Structure and Biochemical Characterization of the Mammalian Fructose Transporter GLUT5

Abstract

Excessive consumption of fructose in the Western diet has been associated with metabolic disorders such as type 2 diabetes and obesity. Altered expression and activity of the fructose uniporter GLUT5, a member of the family of GLUT transporters that facilitate the diffusion of monosaccharides across membranes, has been linked to such disorders. Using Saccharomyces cerivisiae as an expression host, and fluorescence-based methods, we identified mammalian GLUT5 orthologues that are suitable for biochemical and structural studies. Here, we present a crystal structure of GLUT5 from Bos Taurus (bovine) in an inward-facing conformation, refined against data extending to ∼ 3.1 A resolution.

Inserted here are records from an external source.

(** The last field of a key starts after the last separator. *)
Lemma split_last (r r' l l' : string) :
  caretFree l = true → caretFree l' = true →
  r +:+ "^" +:+ l = r' +:+ "^" +:+ l' → r = r' ∧ l = l'.
Proof.
  intros Hl Hl'. revert r'; induction r as [|c r IH]; intros [|c' r'] Heq;
    simpl in *.
  - by injection Heq as ->.
  - injection Heq as <- Heq. exfalso. rewrite Heq in Hl.
    rewrite caretFree_app in Hl. simpl in Hl.
    apply andb_prop in Hl as [_ Hl]. discriminate.
  - injection Heq as -> Heq. exfalso. rewrite <- Heq in Hl'.
    rewrite caretFree_app in Hl'. simpl in Hl'.
    apply andb_prop in Hl' as [_ Hl']. discriminate.
  - injection Heq as -> Heq. destruct (IH r' Heq) as [-> ->]. done.
Qed.

Lemma tripleKey_parts (t : Triple) :
  ∃ rest,
    joinCaret (tripleKey t)
    = termValue (subject t) +:+ "^" +:+ termValue (predicate t) +:+ "^" +:+ rest
    ∧ rest = match object t with
             | Literal value language datatype =>
                 "Literal" +:+ "^" +:+ (value +:+ "^" +:+ datatype) +:+ "^" +:+ language
             | o => termType o +:+ "^" +:+ termValue o
             end.
Proof.
  unfold tripleKey, joinCaret. destruct (object t); simpl; eexists; split;
    try reflexivity.
  by rewrite !TickKeyProps.append_assoc.
Qed.

(** Keys of keyable triples determine the values of subject and predicate
    and the object. *)
Lemma tripleKey_determines (t1 t2 : Triple) :
  keyable t1 → keyable t2 →
  joinCaret (tripleKey t1) = joinCaret (tripleKey t2) →
  termValue (subject t1) = termValue (subject t2)
  ∧ termValue (predicate t1) = termValue (predicate t2)
  ∧ object t1 = object t2.
Proof.
  intros (Hs1 & Hp1 & Ho1) (Hs2 & Hp2 & Ho2) Heq.
  destruct (tripleKey_parts t1) as (rest1 & E1 & R1).
  destruct (tripleKey_parts t2) as (rest2 & E2 & R2).
  rewrite E1, E2 in Heq.
  apply split_first in Heq as [Hs Heq]; [|done|done].
  apply split_first in Heq as [Hp Heq]; [|done|done].
  split; [done|]. split; [done|]. rewrite R1, R2 in Heq. clear E1 E2 R1 R2.
  destruct (object t1) as [v1|v1|v1 l1 d1|v1], (object t2) as [v2|v2|v2 l2 d2|v2];
    simpl in Heq; try discriminate; try (by injection Heq as ->).
  destruct Ho1 as [Hl1 Hd1], Ho2 as [Hl2 Hd2]. injection Heq as Heq.
  apply split_last in Heq as [Heq ->]; [|done|done].
  apply split_last in Heq as [-> ->]; [|done|done].
  done.
Qed.

Lemma fresh_key (t : Triple) :
  (tripleIndexKey {| triple := t; _tik := None |}).1 = joinCaret (tripleKey t).
Proof. reflexivity. Qed.

(** X19. The index key tells keyable triples apart: when no value of
    subject or predicate, and no datatype or language of a literal object,
    holds the separator [^], two triples that have not been keyed before get
    the same [tripleIndexKey] only if their subjects and predicates have the
    same values and their objects are the same term. *)
Theorem tripleIndexKey_injective (t1 t2 : Triple) :
  keyable t1 → keyable t2 →
  (tripleIndexKey {| triple := t1; _tik := None |}).1
  = (tripleIndexKey {| triple := t2; _tik := None |}).1 →
  termValue (subject t1) = termValue (subject t2)
  ∧ termValue (predicate t1) = termValue (predicate t2)
  ∧ object t1 = object t2.
Proof. intros H1 H2 Heq. by apply tripleKey_determines. Qed.
(** The orderly sessions: every start request is admitted and comes
    after the stop notification of the recording before it has been
    delivered, and no recorder stops on its own. *)
Fixpoint orderly (st : Studio) (es : list Event) : bool :=
  match es with
  | [] => true
  | e :: es' =>
      match e with
      | ClickStart => start_admitted st && bool_decide (stop_tasks (browser st) = [])
      | RecorderEnds _ _ => false
      | _ => true
      end && orderly (step st e) es'
  end.

(** What holds in addition in an orderly session: while recording, the
    recorder is as the flags say, the stream is held and there is no
    artifact; a pending stop notification is the only one, of a session
    that is no longer recording; once it has been delivered the artifact
    is there; and no recorder but the one of a recording session is
    active. *)
Record Orderly (st : Studio) : Prop := {
  ord_recording :
    isRecording (recordingState st) = true →
    stop_tasks (browser st) = [] ∧ recordedBlob (recordingState st) = None ∧
    ∃ r stream,
      mediaRecorderRef st = Some r ∧
      recorders (browser st) !! r =
        Some (if isPaused (recordingState st) then paused else recording) ∧
      streamRef st = Some stream;
  ord_pending :
    stop_tasks (browser st) ≠ [] →
    acquisitions (browser st) = ∅ ∧ isRecording (recordingState st) = false ∧
    recordedBlob (recordingState st) = None ∧ ∃ r, stop_tasks (browser st) = [r];
  ord_stopped :
    isRecording (recordingState st) = false → stop_tasks (browser st) = [] →
    is_Some (mediaRecorderRef st) → is_Some (recordedBlob (recordingState st));
  ord_others :
    ∀ r, recorders (browser st) !! r = Some recording ∨
         recorders (browser st) !! r = Some paused →
         isRecording (recordingState st) = true ∧ mediaRecorderRef st = Some r
}.


(** ** Scenarios

    Concrete event sequences; ids are handed out from 1 in allocation
    order. *)

Definition chunk : Blob := {| blob_bytes := [Byte.x01]; blob_type := "video/webm" |}.

(** Camera capture, granted with two tracks: recorder 4, timer 5. *)
Definition camera_session : list Event :=
  [ClickCaptureMode camera; ClickStart; AcquisitionSettles 1 (Granted 2)].

Definition paused_session : list Event :=
  camera_session ++ [DataAvailable 4 chunk; TimerFires 5; ClickPauseResume].

Definition stopped_session : list Event :=
  paused_session ++ [ClickStop; RecorderStops chunk].

(** Screen capture without the microphone (display tracks 2 and 3,
    recorder 4, timer 5); the user then ends the capture with the
    browser's own control, and the recorder stops. *)
Definition sharing_ended : list Event :=
  [ClickMicrophone; ClickStart; AcquisitionSettles 1 (Granted 2); RecorderEnds 4 chunk].

(** Start is clicked twice before the permission prompt is answered;
    both requests are then granted. *)
Definition overlapping_starts : list Event :=
  [ClickCaptureMode camera; ClickStart; ClickStart;
   AcquisitionSettles 1 (Granted 2); AcquisitionSettles 2 (Granted 2)].

(** Screen capture with the microphone: the display stream is granted
    (tracks 2 and 3), the microphone is refused. *)
Definition microphone_denied : list Event :=
  [ClickStart; AcquisitionSettles 1 (Granted 2); AcquisitionSettles 1 Rejected].

(** The scenario of the specification: screen capture with microphone,
    three ticks, pause, two seconds, resume, two ticks, stop.  The timer
    of the first stretch is 6, the one started on resume is 7. *)
Definition spec_scenario : list Event :=
  [ClickStart; AcquisitionSettles 1 (Granted 2); AcquisitionSettles 1 (Granted 1);
   TimerFires 6; DataAvailable 5 chunk; TimerFires 6; DataAvailable 5 chunk; TimerFires 6;
   ClickPauseResume; TimerFires 6; TimerFires 6; ClickPauseResume;
   TimerFires 7; DataAvailable 5 chunk; TimerFires 7;
   ClickStop; RecorderStops chunk].

(** ** More of the component

    [formatDuration] with the two string methods it uses, the minutes
    export, and the predicates the further properties are stated with. *)

(** [n.toString()] for a non-negative integer: its decimal digits. *)
Definition Number_toString (n : nat) : string :=
  NilEmpty.string_of_uint (Nat.to_uint n).

Fixpoint String_repeat (s : string) (count : nat) : string :=
  match count with
  | 0 => EmptyString
  | S count' => s +:+ String_repeat s count'
  end.
(** The lazy group, [s] being the text after [from ]. *)
Fixpoint lazy_group (s : string) : option string :=
  match s with
  | EmptyString => None
  | String c s' =>
      if in_class c
      then if tail_ok s' then Some (String c EmptyString)
           else match lazy_group s' with
                | Some g => Some (String c g)
                | None => None
                end
      else None
  end.

(** [re.search(...)]: group 1 of the leftmost match. *)
Fixpoint search (s : string) : option string :=
  match (if iprefix "from " s then lazy_group (drop 5 s) else None) with
  | Some g => Some g
  | None =>
      match s with
      | EmptyString => None
      | String _ s' => search s'
      end
  end.

End InstRe.

Record agent_result : Type := mkResult
{ ar_question : string;
  ar_answer : string;
  ar_thought_chain : list step_rec;
  ar_steps_taken : nat;
  ar_latency_s : spec_float;
  ar_success : bool }.

(** How the [for] loop of [run] ends: by the [return] in its body, or by
  running out of steps or the [break], with the two lists it built. *)
Inductive loop_exit : Type :=
| Returned (r : agent_result)
| Completed (thought_chain : list step_rec) (all_observations : list obs_rec).

Section ResearchAgent.
Context {E : Externals}.

(** [str(v)], as an f-string applies it. *)
Definition py_str (v : pyval) : string :=
  match v with
  | PNone => "None"
  | PBool true => "True"
  | PBool false => "False"
  | PInt z => PyStr.of_Z z
  | PFloat f => float_str f
  | PStr s => s
  | PList _ | PDict _ => container_str v
  end.

(** [v.get(k, default)]. *)
Definition py_get (v : pyval) (k : string) (default : pyval) : M pyval :=
  match v with
  | PDict d => ret (dict_get d k default)
  | _ => raise AttributeError
  end.

(** [v[:n]]. *)
Definition py_slice (n : nat) (v : pyval) : M pyval :=
  match v with
  | PStr s => ret (PStr (PyStr.take n s))
  | PList l => ret (PList (firstn n l))
  | _ => raise TypeError
  end.

(** [round(v, 1)]. *)
Definition py_round1 (v : pyval) : M pyval :=
  match v with
  | PInt z => ret (PInt z)
  | PBool b => ret (PInt (if b then 1 else 0))
  | PFloat f => ret (PFloat (float_round1 f))
  | _ => raise TypeError
  end.

(** [ResearchAgent._call_llm]. *)
Definition _call_llm (p : prompt) (temperature max_tokens : nat) : M string :=
  let rq := mkRequest p temperature max_tokens 90 in
  r <- perform (EvLLM rq) (requests_post rq) ;;
  match r with
  | HttpResponse status_code response =>
      if Nat.eqb status_code 200
      then match response with
           | Some text => ret text
           | None => ret EmptyString
           end
      else ret EmptyString
  | HttpConnectionError => ret EmptyString
  | HttpOtherError => ret EmptyString
  end.

(** [ResearchAgent._parse_json]. *)
Definition _parse_json (text : string) : M pyval :=
  let text := PyStr.strip text in
  (* direct parse *)
  r1 <- try_loads text ;;
  match r1 with
  | Some v => ret v
  | None =>
      (* markdown fences *)
      r2 <- match Re.fence_group text with
            | Some body => try_loads (PyStr.strip body)
            | None => ret None
            end ;;
      match r2 with
      | Some v => ret v
      | None =>
          (* first { ... } block *)
          r3 <- match Re.brace_group text with
                | Some block => try_loads block
                | None => ret None
                end ;;
          match r3 with
          | Some v => ret v
          | None => ret PNone
          end
      end
  end.

(** One line of the summary, for the [i]-th item. *)
Definition summarize_item (i : nat) (item : pyval) : M string :=
  title0 <- py_get item "p.title" (PStr "Unknown") ;;
  title <- py_get item "title" title0 ;;
  citations0 <- py_get item "p.citation_count" (PStr "?") ;;
  citations <- py_get item "citations" citations0 ;;
  year0 <- py_get item "p.year" (PStr EmptyString) ;;
  year <- py_get item "year" year0 ;;
  author <- py_get item "author" (PStr EmptyString) ;;
  let year_str := if truthy year then " (" ++ py_str year ++ ")" else EmptyString in
  let auth_str := if truthy author then " — " ++ py_str author else EmptyString in
  title70 <- py_slice 70 title ;;
  ret ("  " ++ PyStr.of_nat i ++ ". " ++ py_str title70 ++ year_str ++ auth_str
       ++ " [" ++ py_str citations ++ " citations]").

(** [for i, item in enumerate(items, i)]. *)
Fixpoint summarize_items (i : nat) (items : list pyval) : M (list string) :=
  match items with
  | [] => ret []
  | item :: items' =>
      line <- summarize_item i item ;;
      lines <- summarize_items (S i) items' ;;
      ret (line :: lines)
  end.

Definition summarize_statistics (d : dict) : M string :=
  let avg := dict_get d "avg_citations" PNone in
  rounded <- py_round1 (if truthy avg then avg else PInt 0) ;;
  ret ("Statistics: " ++ py_str (dict_get d "total_papers" (PInt 0)) ++ " papers, "
       ++ py_str (dict_get d "total_authors" (PInt 0)) ++ " authors, "
       ++ py_str (dict_get d "total_topics" (PInt 0)) ++ " topics, "
       ++ py_str (dict_get d "total_institutions" (PInt 0)) ++ " institutions, "
       ++ "avg citations: " ++ py_str rounded).

(** [isinstance(observation, dict) and "total_papers" in observation]. *)
Definition is_statistics (observation : pyval) : bool :=
  match observation with
  | PDict d => dict_has "total_papers" d
  | _ => false
  end.

(** [ResearchAgent._summarize_observation]. *)
Definition _summarize_observation (observation : pyval) : M string :=
  match observation with
  | PDict d =>
      if dict_has "total_papers" d then summarize_statistics d
      else ret (PyStr.take 300 (py_str observation))
  | PList [] => ret "No results found."
  | PList l =>
      items <- summarize_items 1 (firstn 5 l) ;;
      let lines := ("Found " ++ PyStr.of_nat (List.length l) ++ " results:") :: items in
      let lines :=
        if Nat.ltb 5 (List.length l)
        then app lines ["  ... and " ++ PyStr.of_nat (List.length l - 5) ++ " more"]
        else lines in
      ret (PyStr.join newline lines)
  | _ => ret (PyStr.take 300 (py_str observation))
  end.

(** [ResearchAgent._has_sufficient_results]. *)
Definition _has_sufficient_results (observation : pyval) : bool :=
  if is_statistics observation then true
  else match observation with
       | PList l => Nat.leb 3 (List.length l)
       | _ => false
       end.

End ResearchAgent.

(* ===================================================================== *)
(** * agent.py: tools, executor, planner and loop *)
(* ===================================================================== *)

Section Agent.
Context {E : Externals}.

(** The records of the store as a tool returns them. *)
Definition rows (records : list dict) : pyval := PList (map PDict records).

(** [ResearchAgent._tool_keyword_search]. *)
Definition _tool_keyword_search (query : pyval) : M pyval :=
  match query with
  | PStr s =>
      if negb (truthy query) || negb (truthy (PStr (PyStr.strip s)))
      then
        (* Guard: empty query *)
        top <- get_most_cited_papers 10 ;;
        ret (rows top)
      else
        results <- search_papers_by_keyword query ;;
        if negb (truthy (rows results)) && Nat.ltb 2 (List.length (PyStr.split s))
        then
          let short_query := hd EmptyString (PyStr.split s) in
          results <- search_papers_by_keyword (PStr short_query) ;;
          ret (rows results)
        else ret (rows results)
  | _ =>
      if negb (truthy query)
      then
        top <- get_most_cited_papers 10 ;;
        ret (rows top)
      else raise AttributeError (* no [strip] on this value *)
  end.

Like GLUT1, GLUT5 shows the typical Major Facilitator Superfamily (MFS) fold, which consists of two 6-TM bundles, and four additional helices that form a soluble domain on the cytoplasmic side of the membrane. The substrate-binding site is highly similar to that observed in the recent crystal structure of human GLUT1, and to those of other GLUT isoforms based on amino acid sequence. However, there are notable differences. In particular, the substrate-binding site of GLUT5 is larger, because the equivalent of a tryptophan residue lining the cavity that contains the substrate-binding site in GLUT1 is an alanine in GLUT5. Furthermore, we have identified a single point mutation that switches the substrate preference of GLUT5 from D-fructose to D-glucose. Overall, our structural and biochemical data provide novel insights into the structure and substrate specificity of GLUT5, a member of the family of the medically relevant GLUT transporters.